**Exercise requirements:**
Collect all lines containing the word "heap" from the data.

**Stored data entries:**
(** X2.  [on_optimizer], however it ends, on a layer with shared state [s]
    whose [parameters()] returns [ps]: the list holds the optimizers of the
    first parameters, each provided, given the state and bound in turn; a run
    that completes has done so for every parameter, and a run that raises
    stopped inside the calls for the next parameter, at the call that raised,
    without adding that parameter's optimizer to the list. *)
Lemma on_optimizer_any C provider w r w' s ps h1 :
  state (self w) = Some s ->
  parameters_of C (heap w) = (Ok ps, h1) ->
  on_optimizer O C provider w = (r, w') ->
  exists os rest,
    optimizers (self w') = Some os /\
    trace w' = trace w ++ EvParameters (Ok ps)
                :: flat_map (attach_events s) (combine ps os) ++ rest /\
    (r = Ok tt -> length os = length ps /\ rest = []) /\
    (forall e, r = Raise e ->
       exists p, nth_error ps (length os) = Some p /\ interrupted s e p rest).
Proof.
  intros Hs Hps H.
  unfold on_optimizer, bind, update_self, call in H. simpl in H.
  rewrite Hps in H.
  apply attach_loop_any with (s := s) (os0 := []) in H; [|exact Hs|reflexivity].
  destruct H as (os & rest & Hself & Htrace & Hok & Hraise).
  simpl in Hself, Htrace.
  exists os, rest. rewrite Hself, Htrace, <- app_assoc.
  repeat split; auto; apply Hok; assumption.
Qed.

(** ** Dispatching the updates *)

(** The ways one turn of the loop of [optimize] can go. *)
Lemma dispatch_cases o (p g : Array) w r w1 :
  dispatch O (o, p, g) w = (r, w1) ->
  let u := {| parameter := p; gradient := g |} in
  exists evs h1,
    w1 = {| self := self w; heap := h1; trace := trace w ++ evs |} /\
    ((exists e,
        r = Raise e /\
        opt_record O o u (heap w) = (Raise e, h1) /\
        evs = [EvRecord o u (Raise e)])
     \/
     (exists e ha,
        r = Raise e /\
        opt_record O o u (heap w) = (Ok tt, ha) /\
        opt_should_optimize O o ha = (Raise e, h1) /\
        evs = [EvRecord o u (Ok tt); EvShouldOptimize o (Raise e)])
     \/
     (exists ha,
        r = Ok tt /\
        opt_record O o u (heap w) = (Ok tt, ha) /\
        opt_should_optimize O o ha = (Ok false, h1) /\
        evs = [EvRecord o u (Ok tt); EvShouldOptimize o (Ok false)])
     \/
     (exists ha hb,
        opt_record O o u (heap w) = (Ok tt, ha) /\
        opt_should_optimize O o ha = (Ok true, hb) /\
        opt_optimize O o hb = (r, h1) /\
        evs = [EvRecord o u (Ok tt); EvShouldOptimize o (Ok true);
               EvOptimize o r])).
Proof.
  intros H u. unfold dispatch in H. fold u in H.
  apply bind_inv in H. destruct H as [(e & Hrec & ->) | ([] & wa & Hrec & H)];
    apply call_inv in Hrec; destruct Hrec as (ha & Hrec & ->).
  { exists [EvRecord o u (Raise e)], ha. split; [reflexivity|].
    left. eauto. }
  apply bind_inv in H.
  destruct H as [(e & Hso & ->) | (ready & wb & Hso & H)];
    apply call_inv in Hso; destruct Hso as (hb & Hso & ->); simpl in *.
  { exists [EvRecord o u (Ok tt); EvShouldOptimize o (Raise e)], hb.
    split; [rewrite <- app_assoc; reflexivity|].
    right. left. eauto 7. }
  destruct ready.
  - apply call_inv in H. destruct H as (hc & Hopt & ->). simpl in *.
    exists [EvRecord o u (Ok tt); EvShouldOptimize o (Ok true);
            EvOptimize o r], hc.
    split; [rewrite <- !app_assoc; reflexivity|].
    right. right. right. eauto 7.
  - inversion H. subst.
    exists [EvRecord o u (Ok tt); EvShouldOptimize o (Ok false)], hb.
    split; [rewrite <- app_assoc; reflexivity|].
    right. right. left. eauto 7.
Qed.

(** The loop of [optimize], when it completes, is a dispatch in the sense of
    the spec. *)
Lemma dispatch_loop_Ok (ts : list (Optimizer * Array * Array)) :
  forall w w',
    for_each ts (dispatch O) w = (Ok tt, w') ->
    exists evs,
      dispatched O ts (heap w) evs (heap w') /\
      trace w' = trace w ++ evs /\
      self w' = self w.
Proof.
  induction ts as [|[[o p] g] ts IH]; intros w w' H; simpl in H.
  - inversion H. subst. exists []. rewrite app_nil_r.
    repeat split. constructor.
  - apply bind_Ok in H. destruct H as ([] & w1 & Hd & H).
    apply dispatch_cases in Hd. destruct Hd as (evs1 & h1 & -> & Hd).
    apply IH in H. destruct H as (evs & Hdisp & Htrace & Hself).
    simpl in Hdisp, Htrace, Hself.
    exists (evs1 ++ evs). rewrite Htrace, Hself, app_assoc.
    split; [|split; reflexivity].
    destruct Hd as [(e & He & _) | [(e & ha & He & _)
                   | [(ha & _ & Hrec & Hso & ->) | (ha & hb & Hrec & Hso & Hopt & ->)]]];
      try discriminate; simpl.
    + eapply dispatched_deferred; eauto.
    + eapply dispatched_applied; eauto.
Qed.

**Result for this exercise:**
  parameters_of C (heap w) = (Ok ps, h1) ->
    w1 = {| self := self w; heap := h1; trace := trace w ++ evs |} /\
        opt_record O o u (heap w) = (Raise e, h1) /\
        opt_record O o u (heap w) = (Ok tt, ha) /\
        opt_record O o u (heap w) = (Ok tt, ha) /\
        opt_record O o u (heap w) = (Ok tt, ha) /\
      dispatched O ts (heap w) evs (heap w') /\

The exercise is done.